WILIAN MARQUES
- MARCIA MARQUES COSTA

- 10 de set. de 2025
- 2 min de leitura
Redenção
As ruas eram um rio de indiferença, onde os invisíveis nadavam contra a correnteza.
O mundo anunciava o futuro em megafones digitais, mas seus holofotes nunca iluminavam o velho que transformava um corrimão de ônibus em travesseiro, o jovem cuja fuga era um pó branco escondido no banheiro, ou a mulher que abraçava uma bolsa vazia como se fosse a última esperança.
O mundo, com pressa de chegar a um amanhã glorioso, mastigava os sonhos dos inocentes, ao som de bombas e taças de lagrimas.
No meio da multidão, um homem caminhava. Seus passos eram lentos, pesados, como se carregasse o peso de cada pedra de desprezo jogada contra os esquecidos. Seus olhos, poços de uma tristeza bondade, não julgavam a queda alheia, mas a reconheciam. Havia uma dor imensa nesse olhar, porque na fraqueza, no vício, na desesperança, ele ainda via a centelha da humanidade, uma busca torturada por paz, por fuga, por um pingo de alívio.
Ele era um pregador sem templo, cujo púlpito era o asfalto sujo. Suas parábolas eram sussurradas para quem quisesse ouvir:
“O reino pertence ao catador, que com suas mãos calejadas transforma a lata esquecida em dignidade. É da mãe que divide o pouco arroz e ainda guarda um sorriso para o filho. É do esquecido pela multidão que, mesmo assim, não perde a semente do respeito pelo próximo.”

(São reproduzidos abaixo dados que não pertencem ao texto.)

(** C2, amended. [start_recording] is rejected with
    [RecordingInProgressError], the recorder unchanged, while a
    recording is in progress. A recorder that is not recording, new or
    used before, is not rejected so: it starts as soon as it has a
    configuration and an audio handle, the directory can be made and
    the stream opens, and whatever it raises otherwise is the error of
    the directory or an [AudioRecorderError]. *)
Theorem start_recording_rejected_while_recording
        s filename callback env :
  (_recording s = true ->
   start_recording s filename callback env
   = (s, Raise (mk_exn RecordingInProgressError
                       "Recording is already in progress")))
  /\ (_recording s = false ->
      (forall config,
          _config s = Some config -> _audio s = true ->
          se_mkdir env = None -> se_open env = None ->
          exists path,
            snd (start_recording s filename callback env) = Ok path
            /\ _recording (fst (start_recording s filename callback env))
               = true)
      /\ (forall e,
             snd (start_recording s filename callback env) = Raise e ->
             se_mkdir env = Some e
             \/ exn_cls e = AudioRecorderError)).
Proof.
  split; [|split].
  - intros H. unfold start_recording. now rewrite H.
  - intros config Hc Ha Hm Ho. unfold start_recording.
    rewrite H, Hc. cbn. rewrite Hc, Hm. cbn. rewrite Ha, Ho. cbn.
    eexists. split; reflexivity.
  - intros e. unfold start_recording. rewrite H.
    destruct (_config s) as [config|] eqn:Hc; cbn.
    + rewrite Hc.
      destruct (se_mkdir env) as [e'|]; cbn.
      * intros [= ->]. now left.
      * destruct (_audio s); cbn.
        -- destruct (se_open env); cbn; [|discriminate].
           intros [= <-]. now right.
        -- intros [= <-]. now right.
    + destruct (set_device_auto s _ _) as [s' ok]; cbn.
      destruct (_config s') as [config|]; destruct ok; cbn;
        try (intros [= <-]; now right).
      destruct (se_mkdir env) as [e'|]; cbn.
      * intros [= ->]. now left.
      * destruct (_audio s'); cbn.
        -- destruct (se_open env); cbn; [|discriminate].
           intros [= <-]. now right.
        -- intros [= <-]. now right.
Qed.

Lemma start_recording_rejected_while_recording_witness :
  start_recording (recorded stereo_wav) None false quiet_start
  = (recorded stereo_wav,
     Raise (mk_exn RecordingInProgressError
                   "Recording is already in progress"))
  /\ exists path,
       snd (start_recording used_session None false quiet_start) = Ok path
       /\ _recording (fst (start_recording used_session None false
                                           quiet_start)) = true.
Proof.
  split.
  - exact (proj1 (start_recording_rejected_while_recording
                    (recorded stereo_wav) None false quiet_start)
                 eq_refl).
  - exact (proj1 (proj2 (start_recording_rejected_while_recording
                           used_session None false quiet_start)
                        eq_refl)
                 stereo_wav eq_refl eq_refl eq_refl eq_refl).
Defined.
(** C9 fails as stated: an accepted list in which an operation repeats. *)
Lemma opcodes_roundtrip_counterexample :
  let ops := [mkEditOp LEV_EDIT_REPLACE 0 0; mkEditOp LEV_EDIT_REPLACE 0 0] in
  let bops := [mkOpCode LEV_EDIT_REPLACE 0 1 0 1; mkOpCode LEV_EDIT_REPLACE 1 2 1 2] in
  lev_editops_check_errors 2 2 2 ops = LEV_EDIT_ERR_OK /\
  lev_editops_to_opcodes 2 ops 2 2 (Some (fun _ => mkOpCode LEV_EDIT_KEEP 0 0 0 0))
  = Some (Some bops, 2%Z) /\
  lev_opcodes_to_editops 2 bops false (Some (fun _ => mkEditOp LEV_EDIT_KEEP 0 0))
  = Some (Some [mkEditOp LEV_EDIT_REPLACE 0 0; mkEditOp LEV_EDIT_REPLACE 1 1], 2%Z) /\
  lev_editops_normalize 2 (Some ops) (Some (fun _ => mkEditOp LEV_EDIT_KEEP 0 0))
  = Some (Some ops, 2%Z) /\
  [mkEditOp LEV_EDIT_REPLACE 0 0; mkEditOp LEV_EDIT_REPLACE 1 1] <> ops.
Proof. repeat split; try reflexivity. discriminate. Qed.

(** The amended statement applies to the script of "kitten" and "sitting". *)
Lemma opcodes_roundtrip_aligned_witness :
  let ops := [mkEditOp LEV_EDIT_REPLACE 0 0; mkEditOp LEV_EDIT_REPLACE 4 4;
              mkEditOp LEV_EDIT_INSERT 6 6] in
  exists bops nb r n r' n',
    lev_editops_to_opcodes (length ops) ops 6 7
      (Some (fun _ => mkOpCode LEV_EDIT_KEEP 0 0 0 0)) = Some (Some bops, nb) /\
    lev_opcodes_to_editops (Z.to_nat nb) bops false
      (Some (fun _ => mkEditOp LEV_EDIT_KEEP 0 0)) = Some (r, n) /\
    lev_editops_normalize (length ops) (Some ops)
      (Some (fun _ => mkEditOp LEV_EDIT_KEEP 0 0)) = Some (r', n') /\
    default [] r = default [] r' /\ n = n'.
Proof.
  intros ops. apply (opcodes_roundtrip_aligned ops 6 7); reflexivity.
Defined.
Lemma constructed_version_witness :
  includes
    (generateAutoDoxyfile (scenarioInputs false (Some (lit "/test/custom/doxyfile"))))
    ([LF] ++ lit "PROJECT_NUMBER         = " ++ [DQUOTE] ++ lit "1.0.0" ++ [DQUOTE] ++ [LF]).
Proof.
  destruct (constructed_version healthyEnv scenarioApi scenarioWorld scenarioWorld
              (scenarioInputs false (Some (lit "/test/custom/doxyfile")))
              (Some (lit "1.0.0"))) as [_ H].
  - vm_compute. reflexivity.
  - vm_compute. reflexivity.
  - destruct H as (pre & post & H). exists pre, post. rewrite H.
    vm_compute. reflexivity.
Defined.

(** ** Further properties of the custom-mode rewrite *)

(** X16: for every output directory, with or without replacement
    patterns, the rewrite changes nothing outside the first directive: a
    text without a directive comes back as it is (nothing is inserted), and
    otherwise the text before and after the first directive is kept and
    the directive gives way to the expanded replacement. *)
Theorem patch_keeps_surroundings (outdir text : jstr) :
  (noDirective text /\ patchOutputDirectory outdir text = text) \/
  (exists pre m post,
     firstDirective text pre m post /\
     patchOutputDirectory outdir text
     = pre ++ GetSubstitution m pre post (directiveLine outdir) ++ post).
Proof.
  unfold patchOutputDirectory, replace, directiveLine.
  pose proof (search_spec text None) as Hspec.
  destruct (search outputDirectoryRe None text) as [[[pre m] post]|].
  - destruct Hspec as (Htext & Hm & Hfirst).
    right. exists pre, m, post. split; [|reflexivity].
    destruct (matchDirective_Some _ _ _ _ Hm) as (Hstart & _ & Hdir & Hend).
    repeat split; try assumption.
    intros p1 p2 Hp Hne.
    apply (matchDirective_None_no_directive p1 None); [|reflexivity].
    apply Hfirst; assumption.
  - left. split; [|reflexivity].
    intros p1 p2 Hp.
    apply (matchDirective_None_no_directive p1 None); [|reflexivity].
    apply Hspec, Hp.
Qed.

(** X17: for an output directory without replacement patterns and line
    terminators, a text that has a directive comes out with
    [OUTPUT_DIRECTORY = <output directory>] as its first directive; a text
    without one still has none. *)
Theorem patched_first_directive (outdir text : jstr) :
  patternFree outdir = true ->
  forallb isDot outdir = true ->
  (noDirective text /\ noDirective (patchOutputDirectory outdir text)) \/
  (exists pre post,
     patchOutputDirectory outdir text = pre ++ directiveLine outdir ++ post /\
     firstDirective (patchOutputDirectory outdir text) pre (directiveLine outdir) post).
Proof.
  intros Hfree Hout. unfold patchOutputDirectory, replace, directiveLine.
  pose proof (search_spec text None) as Hspec.
  destruct (search outputDirectoryRe None text) as [[[pre m] post]|].
  - destruct Hspec as (Htext & Hm & Hfirst).
    rewrite (GetSubstitution_patternFree _ _ _ _ (template_patternFree _ Hfree)).
    right. exists pre, post. split; [reflexivity|].
    pose proof (search_replaced outdir m post Hout pre None Hm Hfirst) as Hs.
    pose proof (search_spec
                  (pre ++ (OUTPUT_DIRECTORY ++ SPACE :: EQUALS :: SPACE :: outdir) ++ post)
                  None) as Hspec'.
    rewrite Hs in Hspec'. destruct Hspec' as (_ & Hm' & Hfirst').
    destruct (matchDirective_Some _ _ _ _ Hm') as (Hstart & _ & Hdir & Hend).
    rewrite template_shape.
    repeat split; try assumption.
    intros p1 p2 Hp Hne.
    apply (matchDirective_None_no_directive p1 None); [|reflexivity].
    apply Hfirst'; assumption.
  - assert (Hno : noDirective text).
    { intros p1 p2 Hp.
      apply (matchDirective_None_no_directive p1 None); [|reflexivity].
      apply Hspec, Hp. }
    left. split; exact Hno.
Qed.
(** * Further properties of [createPlaylist] *)

Section playlist_properties.

Variable service : request → result (response json).
Variables (name : string) (trackIds : list string).

Ltac run := unfold createPlaylist, catch, call, lift, mbind, io_bind, mret, io_ret; simpl.

(** X5. When the profile request is rejected, is answered with an error
    status, has an unreadable body or yields [null] for the user,
    [createPlaylist] stops there: that request is the only one sent and the
    result is [null]. *)
Theorem createPlaylist_stops_after_profile :
  failed (service meRequest)
  ∨ (∃ r, service meRequest = Ok r
          ∧ ((∃ e, body r = Throw e) ∨ body r = Ok JNull)) →
  createPlaylist service name trackIds = ([meRequest], JNull).
Proof.
  run. intros [Hf | (r & -> & Hb)].
  - destruct (service meRequest) as [r|e]; simpl; [|done]. simpl in Hf. by rewrite Hf.
  - simpl. destruct (ok r); simpl; [|done].
    destruct Hb as [[e ->] | ->]; done.
Qed.


(** X7. [createPlaylist] sends at most three requests, in the order profile,
    new playlist, tracks, the first a [GET] and the others [POST]; it never
    sends a [DELETE] or a [PUT], so nothing it created is taken back. *)
Theorem createPlaylist_request_log :
  let log := (createPlaylist service name trackIds).1 in
  map req_method log `prefix_of` [Get; Post; Post]
  ∧ (map req_method log ≠ [])
  ∧ ∃ userId playlistId,
      log `prefix_of` [ meRequest; newPlaylistRequest userId name;
                        addTracksRequest playlistId trackIds ].
Proof.
  assert (∀ (a b c : method) (x y z : request),
            [req_method x] `prefix_of` [req_method x; b; c]
            ∧ [x] `prefix_of` [x; y; z]) as H1.
  { intros. split; by eexists [_; _]. }
  assert (∀ (c : method) (x y z : request),
            [req_method x; req_method y] `prefix_of` [req_method x; req_method y; c]
            ∧ [x; y] `prefix_of` [x; y; z]) as H2.
  { intros. split; by eexists [_]. }
  run.
  destruct (service meRequest) as [r|e]; simpl.
  2: { split; [apply (H1 Get Post Post meRequest meRequest meRequest)|].
       split; [done|]. exists None, None. apply (H1 Get Get Get). }
  destruct (ok r); simpl.
  2: { split; [apply (H1 Get Post Post meRequest meRequest meRequest)|].
       split; [done|]. exists None, None. apply (H1 Get Get Get). }
  destruct (body r) as [user|e].
  2: { split; [apply (H1 Get Post Post meRequest meRequest meRequest)|].
       split; [done|]. exists None, None. apply (H1 Get Get Get). }
  destruct (idOf user) as [userId|e].
  2: { split; [apply (H1 Get Post Post meRequest meRequest meRequest)|].
       split; [done|]. exists None, None. apply (H1 Get Get Get). }
  assert (([Get; Post] `prefix_of` [Get; Post; Post])
          ∧ (([Get; Post] : list method) ≠ [])
          ∧ ∃ userId0 playlistId,
              [meRequest; newPlaylistRequest userId name]
              `prefix_of` [ meRequest; newPlaylistRequest userId0 name;
                            addTracksRequest playlistId trackIds ]) as Htwo.
  { split; [by eexists [_]|]. split; [done|].
    exists userId, None. by eexists [_]. }
  destruct (service (newPlaylistRequest userId name)) as [r'|e]; simpl; [|done].
  destruct (ok r'); simpl; [|done].
  destruct (body r') as [playlist|e]; [|done].
  case_bool_decide; [|done].
  destruct (idOf playlist) as [playlistId|e]; [|done].
  assert (([Get; Post; Post] `prefix_of` [Get; Post; Post])
          ∧ (([Get; Post; Post] : list method) ≠ [])
          ∧ ∃ userId0 playlistId0,
              [meRequest; newPlaylistRequest userId name;
               addTracksRequest playlistId trackIds]
              `prefix_of` [ meRequest; newPlaylistRequest userId0 name;
                            addTracksRequest playlistId0 trackIds ]) as Hthree.
  { split; [done|]. split; [done|]. by exists userId, playlistId. }
  by destruct (service (addTracksRequest playlistId trackIds)).
Qed.

End playlist_properties.

Lemma createPlaylist_stops_after_profile_witness :
  createPlaylist (fun _ => Throw NetworkError) "Mood" ["track1"]
  = ([meRequest], JNull).
Proof. apply createPlaylist_stops_after_profile. left. exact I. Defined.


Section playlist_results.

Variable service : request → result (response json).
Variable name : string.

Ltac run := unfold createPlaylist, catch, call, lift, mbind, io_bind, mret, io_ret; simpl.


(** X9. A result other than [null] is always the body of an [ok] answer to
    the creation request, sent for the user of an [ok] profile answer:
    [createPlaylist] never makes a playlist up and never returns one after a
    failed first or second step. *)
Theorem createPlaylist_result_provenance trackIds v :
  (createPlaylist service name trackIds).2 = v → v ≠ JNull →
  ∃ r user userId r',
    service meRequest = Ok r ∧ ok r = true ∧ body r = Ok user
    ∧ idOf user = Ok userId
    ∧ service (newPlaylistRequest userId name) = Ok r' ∧ ok r' = true
    ∧ body r' = Ok v.
Proof.
  run.
  destruct (service meRequest) as [r|e] eqn:Hme; simpl; [|by intros <-].
  destruct (ok r) eqn:Hok; simpl; [|by intros <-].
  destruct (body r) as [user|e] eqn:Hbody; [|by intros <-].
  destruct (idOf user) as [userId|e] eqn:Hid; [|by intros <-].
  destruct (service (newPlaylistRequest userId name)) as [r'|e] eqn:Hnew; simpl;
    [|by intros <-].
  destruct (ok r') eqn:Hok'; simpl; [|by intros <-].
  destruct (body r') as [playlist|e] eqn:Hbody'; [|by intros <-].
  assert (playlist = v → v ≠ JNull →
          ∃ r0 user0 userId0 r0',
            Ok r = Ok r0 ∧ ok r0 = true ∧ body r0 = Ok user0
            ∧ idOf user0 = Ok userId0
            ∧ service (newPlaylistRequest userId0 name) = Ok r0' ∧ ok r0' = true
            ∧ body r0' = Ok v) as Hdone.
  { intros <- _. by exists r, user, userId, r'. }
  case_bool_decide; [|done].
  destruct (idOf playlist) as [playlistId|e]; [|by intros <-].
  destruct (service (addTracksRequest playlistId trackIds)); [done | by intros <-].
Qed.

End playlist_results.


Lemma createPlaylist_result_provenance_witness :
  ∃ r user userId r',
    refusingTracks meRequest = Ok r ∧ ok r = true ∧ body r = Ok user
    ∧ idOf user = Ok userId
    ∧ refusingTracks (newPlaylistRequest userId "Mood") = Ok r' ∧ ok r' = true
    ∧ body r' = Ok (JObject [("id", JString "playlist1")]).
Proof.
  apply (createPlaylist_result_provenance refusingTracks "Mood" ["track1"]);
    [reflexivity | discriminate].
Defined.

(** * Further properties of [analyzeSentiment] *)

Section sentiment_properties.

Import Sentiment.

Variable create : ChatRequest → result ChatCompletion.
Variable JSON_parse : string → result json.

(** X10. When the classifier answers and the text of its first message
    parses, [analyzeSentiment] returns the parsed value as it is, whatever
    its shape: nothing checks that it has a sentiment, a confidence or a
    mood. *)
Theorem analyzeSentiment_passes_through text response rest t v :
  create (mkChatRequest "gpt-3.5-turbo" text true (3 # 10)) = Ok response →
  choices response = mkChoice (Some (mkMessage (Some t))) :: rest →
  t ≠ "" →
  JSON_parse t = Ok v →
  analyzeSentiment create JSON_parse text = v.
Proof.
  intros Hc Hr Ht Hp. unfold analyzeSentiment, classify, firstMessage.
  rewrite Hc. simpl. rewrite Hr. simpl.
  unfold contentOrEmptyObject. simpl. destruct t; [done|]. by rewrite Hp.
Qed.

(** X11. A first message whose text is [null] or empty is read as the
    empty object: the result is then what the parser makes of the two
    characters, and not the neutral result. *)
Theorem analyzeSentiment_empty_message text response rest t :
  create (mkChatRequest "gpt-3.5-turbo" text true (3 # 10)) = Ok response →
  choices response = mkChoice (Some (mkMessage t)) :: rest →
  t = None ∨ t = Some "" →
  JSON_parse "{}" = Ok (JObject []) →
  analyzeSentiment create JSON_parse text = JObject []
  ∧ analyzeSentiment create JSON_parse text ≠ neutralResult.
Proof.
  intros Hc Hr Ht Hp.
  assert (analyzeSentiment create JSON_parse text = JObject []) as ->.
  { unfold analyzeSentiment, classify, firstMessage.
    rewrite Hc. simpl. rewrite Hr. simpl.
    unfold contentOrEmptyObject. simpl. destruct Ht as [-> | ->]; by rewrite Hp. }
  split; [done | discriminate].
Qed.

End sentiment_properties.

Lemma analyzeSentiment_passes_through_witness :
  Sentiment.analyzeSentiment (answering (Some "[]")) tinyParser "A quiet day."
  = JArray [].
Proof.
  eapply (analyzeSentiment_passes_through _ _ _ _ [] "[]"); try reflexivity.
  discriminate.
Defined.

Lemma analyzeSentiment_empty_message_witness :
  Sentiment.analyzeSentiment (answering None) tinyParser "A quiet day." = JObject []
  ∧ Sentiment.analyzeSentiment (answering None) tinyParser "A quiet day."
    ≠ Sentiment.neutralResult.
Proof.
  eapply (analyzeSentiment_empty_message _ _ _ _ [] None); try reflexivity.
  by left.
Defined.

(** * Blank text *)

Section trim.

Import Text.

Implicit Types l : list Ascii.ascii.

Lemma dropWhile_nil p l : dropWhile p l = [] ↔ Forall (fun c => p c = true) l.
Proof.
  induction l as [|c l IH]; simpl; [by split; [constructor|]|].
  destruct (p c) eqn:Hc.
  - rewrite IH. split; [by constructor | by intros [_ ?]%Forall_cons].
  - split; [done|]. intros [Hc' _]%Forall_cons. congruence.
Qed.
(** * Anchor positioning plugins of data-satelites: model and properties

    Two drafts of the anchor plugin live in the repository:
    - [dist/src/anchor.js]: the resolver [parseAnchorConfig], the CSS-native
      positioner ([generateAnchorName], [getAnchorCSS],
      [getPositionTryOptions]), the script fallback
      [applyFallbackPositioning] and the plugin entry point [onLoad];
    - [dist/anchor.js]: the geometry engine [FloatingUICore.computePosition],
      and the modifier-key plugin built on it ([AutoUpdate], [AnchorPlugin]).

    Also modelled: the later draft of the script fallback, which flips the
    placement to stay in the viewport, and two helpers of the plugin loader
    (both in [src/plugin-loader.ts]).

    Conventions of the model.
    - A JavaScript number is a rational ([Qc]); rounding of doubles is not
      modelled.  A statement that names the number read from a text is made
      for runs of at most 15 digits, and one that bounds a computed
      coordinate for layouts in whole pixels: there the doubles of the code
      hold the same numbers.
    - A JavaScript string is a [string] whose characters stand for UTF-16
      code units below 256 (the Latin-1 range).
    - A DOM node is a handle (an index into the document, in tree order), so
      that two names for one node share its state. *)

From Stdlib Require Import ZArith QArith Qcanon String Ascii List Lia Lqa.
From stdpp Require Import gmap strings pretty.
Import ListNotations.
Open Scope string_scope.

(** ** JavaScript values and string primitives *)

Module Js.

(** The number [z], as a JavaScript number. *)
Definition ofZ (z : Z) : Qc := Q2Qc (inject_Z z).

(** Errors raised by the language or the host. *)
Inductive Error : Type :=
| TypeError
| DOMSyntaxError.

(** The completion of a call that may raise. *)
Inductive Completion (A : Type) : Type :=
| Normal (a : A)
| Throw (e : Error).
Arguments Normal {A} a.
Arguments Throw {A} e.

(** [s || d] on strings: the empty string is falsy. *)
Definition orElse (s d : string) : string :=
  match s with
  | EmptyString => d
  | _ => s
  end.

(** [v || d] where [v] is a string, [null] or [undefined]. *)
Definition orDefault (v : option string) (d : string) : string :=
  match v with
  | Some s => orElse s d
  | None => d
  end.

(** Truthiness of a string: [part.length > 0]. *)
Definition nonEmpty (s : string) : bool :=
  match s with
  | EmptyString => false
  | _ => true
  end.

Definition codeIn (lo hi : nat) (c : ascii) : bool :=
  (lo <=? nat_of_ascii c)%nat && (nat_of_ascii c <=? hi)%nat.

(** [\d] *)
Definition isDigit (c : ascii) : bool := codeIn 48 57 c.

(** [[a-z]] and [[A-Z]] *)
Definition isLower (c : ascii) : bool := codeIn 97 122 c.
Definition isUpper (c : ascii) : bool := codeIn 65 90 c.

(** [[a-zA-Z0-9]] *)
Definition isAlnum (c : ascii) : bool := isLower c || isUpper c || isDigit c.

(** [[a-z%]] *)
Definition isUnitChar (c : ascii) : bool :=
  isLower c || (nat_of_ascii c =? 37)%nat.
(** A scipy test that refuses every sample, and a correlation that is
    always 0 with p-value 1. *)
Definition refusing_test (x : list npfloat) : result (npfloat * npfloat) :=
  Raise ValueError.

Definition zero_correlation (x y : list npfloat)
  : result (npfloat * npfloat) := Return (Fin 0, Fin 1).

Definition fitted_constant_test (x : list npfloat) (m s : npfloat)
  : npfloat * npfloat := (Fin 1, Fin 1).

(** The same stand-ins in binary64. *)
Module Binary64Stubs.

Definition fitted_constant_test64 (x : list PrimFloat.float)
    (m s : PrimFloat.float) : PrimFloat.float * PrimFloat.float :=
  (fZ 1, fZ 1).

Definition refusing_test64 (x : list PrimFloat.float)
  : result (PrimFloat.float * PrimFloat.float) := Raise ValueError.

Definition zero_correlation64 (x y : list PrimFloat.float)
  : result (PrimFloat.float * PrimFloat.float) := Return (fZ 0, fZ 1).

End Binary64Stubs.

(** * Properties *)

(** ** Evaluating the idealised arithmetic *)

Section IdealFacts.

Local Open Scope R_scope.

Lemma Rleb_true (x y : R) : x <= y -> Ideal.Rleb x y = true.
Proof. unfold Ideal.Rleb. destruct (Rle_dec x y); [reflexivity | contradiction]. Qed.

Lemma Rleb_false (x y : R) : y < x -> Ideal.Rleb x y = false.
Proof. unfold Ideal.Rleb. destruct (Rle_dec x y); [lra | reflexivity]. Qed.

Mas a cidade, cega e surda, estava demasiado ocupada discutindo salvadores de palanque, promessas de grandeza e bandeiras de vitória.
Nenhum vencedor enxergava o corpo trêmulo de frio, a mão vazia estendida em vão, o silêncio ensurdecedor de uma infância negada.
Ao raiar do dia, ele parou na beira da calçada, diante do caos que avançava.
O vento trouxe o cheiro ácido de suor, de poeira e de pão velho. Então, ergueu os olhos para o céu, entremeado de concreto.
E de seu peito brotou um suspiro que carregava o peso de séculos, um som feito de amor puro e decepção profunda. Somente então, se alguém tivesse coragem de olhá-lo nos olhos, descobriria que aquele andarilho anônimo era um Jesus , ainda fiel aos últimos, mas eternamente traído pelo discurso dos que se dizem ‘os primeiros’.